The manifesto produced challengers. An October 20 Washington Post education blog post registers six areas of concern, including:  (1) toning down the rhetoric; (2) the problem with “cleaning house”; (3) being careful of the “big idea”; (4) focusing on instruction; (5) privileging youth over experience; and (6) downplaying poverty.

The collective “we” is used here, but it’s pretty clear rhetorically that the signatories believe that they are already on the side of the angels. Anyone who is not on board with their reforms is acting out of self interest. …

Reformers are often driven by a big idea, a grand process or structure that will transform the status quo. Not too long ago, the big idea in education reform was turning large schools into small ones. For No Child Left Behind it was a system of high-stakes tests that would drive achievement. One appealing big idea today is charter schools. …

Merit pay could be related to experience, though many merit pay schemes link pay to test scores. The original Race to the Top proposal did mention professional development and career trajectories, though I haven’t read much more since. This cult of the new is interwoven with the reformers’ attempts to remove seniority and to not consider teachers’ academic credentials.

An October 21  Baltimore Sun commentary responded by arguing that teacher “pay-for-performance” methods had been considered in the past and rejected:

The bankruptcy of their solution in education is most evident in the mechanism that is recommended to accompany it: pay for performance. This idea goes back a long way, gets trotted out every couple of decades — and each time it fails.
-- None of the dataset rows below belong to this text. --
Lemma replace_gap_loop n : forall a b f,
  (length a <= n)%nat -> (length a < f)%nat ->
  replace_loop (search_u cjk_gap) f [] b a = squeeze false b a.
Proof.
  induction n as [|n IH]; intros a b f Hn Hf.
  - destruct a; [|simpl in Hn; lia]. destruct f; [simpl in Hf; lia|].
    cbn [replace_loop search_u]. rewrite match_at_gap. reflexivity.
  - destruct f as [|f]; [lia|]. destruct a as [|c a].
    + cbn [replace_loop search_u]. rewrite match_at_gap. reflexivity.
    + simpl in Hn, Hf. pose proof (match_at_gap b (c :: a)) as Hm. cbn beta iota in Hm.
      destruct (cjk_bwd b && is_space c && cjk_fwd (drop_while is_space a)) eqn:Eg.
      * apply andb_true_iff in Eg as [Eg Ef]. apply andb_true_iff in Eg as [Eb Ec].
        rewrite (replace_match (search_u cjk_gap) f [] b (c :: a)
                   (MState (push_while is_space (c :: b) a) (drop_while is_space a) [])).
        -- cbn [before after app squeeze]. rewrite Ec, Eb, Ef. cbn [orb andb].
           rewrite squeeze_true_run. apply IH.
           ++ pose proof (drop_while_length is_space a). lia.
           ++ pose proof (drop_while_length is_space a). lia.
        -- destruct a; cbn [search_u]; rewrite Hm; reflexivity.
        -- cbn [before]. pose proof (push_while_length is_space a (c :: b)) as Hl.
           simpl in Hl. lia.
      * assert (Hkeep : squeeze false b (c :: a) = c :: squeeze false (c :: b) a).
        { cbn [squeeze]. destruct (is_space c); [|reflexivity].
          rewrite andb_true_r in Eg. rewrite Eg. reflexivity. }
        destruct a as [|c' a].
        -- rewrite Hkeep.
           etransitivity; [apply (replace_step (search_u cjk_gap) f [] b [c] [] (c :: b))|].
           ++ cbn [app search_u]. rewrite Hm. reflexivity.
           ++ reflexivity.
           ++ intros m. apply (search_u_before _ 0). simpl. lia.
           ++ cbn [app]. f_equal. apply IH; simpl; lia.
        -- destruct (is_lead c && is_trail c') eqn:Ep.
           ++ apply andb_true_iff in Ep as [Hc Hc'].
              assert (Ec : is_space c = false).
              { destruct (is_space c) eqn:E; [|reflexivity].
                apply space_not_lead in E. congruence. }
              assert (Ec' : is_space c' = false).
              { destruct (is_space c') eqn:E; [|reflexivity].
                apply space_not_trail in E. congruence. }
              etransitivity;
                [apply (replace_step (search_u cjk_gap) f [] b [c; c'] a (c' :: c :: b))|].
              ** cbn [app search_u]. rewrite Hm, Hc, Hc'. reflexivity.
              ** reflexivity.
              ** intros m. apply (search_u_before _ (length a)). lia.
              ** cbn [app squeeze]. rewrite Ec, Ec'. do 2 f_equal.
                 apply IH; simpl in *; lia.
           ++ rewrite Hkeep.
              etransitivity;
                [apply (replace_step (search_u cjk_gap) f [] b [c] (c' :: a) (c :: b))|].
              ** cbn [app search_u]. rewrite Hm, Ep. reflexivity.
              ** reflexivity.
              ** intros m. apply (search_u_before _ (length (c' :: a))). lia.
              ** cbn [app]. f_equal. apply IH; simpl in *; lia.
Qed.

Lemma replace_gap s : replace_all_u cjk_gap [] s = squeeze false [] s.
Proof. unfold replace_all_u. apply (replace_gap_loop (length s)); lia. Qed.

End Gaps.
Section Normalise.
Context `{Platform}.
Hypothesis cjk_not_space : forall c, script_cjk c = true -> is_space c = false.
Hypothesis cjk_not_surrogate :
  forall c, script_cjk c = true -> is_lead c = false /\ is_trail c = false.

(** The three steps that follow NFKC, on the scanners. *)
Definition clean (s : jsstring) : jsstring :=
  trim (collapse_ws (squeeze false [] s)).

Lemma sanitizeText_clean v : PdfAnalyze.sanitizeText v = clean (normalize_NFKC v).
Proof.
  unfold PdfAnalyze.sanitizeText, clean.
  rewrite replace_ws, (replace_gap cjk_not_space). reflexivity.
Qed.

Lemma sanitizeExtractedText_clean v :
  HomePage.sanitizeExtractedText v = clean (normalize_NFKC v).
Proof.
  unfold HomePage.sanitizeExtractedText, clean.
  rewrite replace_ws, (replace_gap cjk_not_space). reflexivity.
Qed.

Lemma clean_nogap s : nogap [] (clean s) = true.
Proof.
  unfold clean, collapse_ws.
  apply (nogap_trim cjk_not_space).
  apply (nogap_collapse cjk_not_space _ false [] []); [apply sim0_refl|discriminate|].
  apply (nogap_squeeze cjk_not_space cjk_not_surrogate). apply sim0_refl.
Qed.

Lemma clean_single s : single false (clean s) = true.
Proof. unfold clean, collapse_ws. apply single_trim, single_collapse. Qed.

Lemma clean_idem s : clean (clean s) = clean s.
Proof.
  unfold clean at 1.
  rewrite (nogap_fixed _ _ (clean_nogap s)). unfold collapse_ws.
  rewrite (single_fixed _ _ (clean_single s)).
  unfold clean. apply trim_idem.
Qed.

End Normalise.

Lemma ref_cjk_not_space c : Ref.script_cjk c = true -> is_space c = false.
Proof.
  unfold Ref.script_cjk, is_space, in_range. intros Hc.
  apply not_true_is_false. intros Hs.
  rewrite ?orb_true_iff, ?andb_true_iff, ?negb_true_iff, ?Z.leb_le, ?Z.ltb_ge,
    ?Z.eqb_eq in Hc, Hs.
  lia.
Qed.

Lemma ref_cjk_not_surrogate c :
  Ref.script_cjk c = true -> is_lead c = false /\ is_trail c = false.
Proof.
  unfold Ref.script_cjk, is_lead, is_trail, in_range. intros Hc.
  rewrite ?orb_true_iff, ?andb_true_iff, ?negb_true_iff, ?Z.leb_le, ?Z.ltb_ge,
    ?Z.eqb_eq in Hc.
  split; apply not_true_is_false; intros Hs;
    rewrite ?andb_true_iff, ?negb_true_iff, ?Z.leb_le, ?Z.ltb_ge in Hs; lia.
Qed.

(** *** What the normaliser keeps *)

(** The units of a text that are no white space. *)
Definition nonspace (s : jsstring) : jsstring :=
  List.filter (fun c => negb (is_space c)) s.

Lemma nonspace_app s t : nonspace (s ++ t) = nonspace s ++ nonspace t.
Proof. apply List.filter_app. Qed.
A basic problem is that it is a statistical impossibility to figure out how much of the gain in student achievement is actually caused by teacher performance. Students’ test scores are the result of literally dozens of factors. …

The superintendents say “we have to change the rules to professionalize teaching.” But new rules made up by administrators are the very opposite of professionalization, which has to come from the teachers themselves. …

Teachers need to be treated as professionals, with commensurate pay and considerable say over the means by which they are evaluated. Given the right attitudes and working conditions, they can and will police themselves. And we need superintendents with a much broader vision of education than offered in the “manifesto.”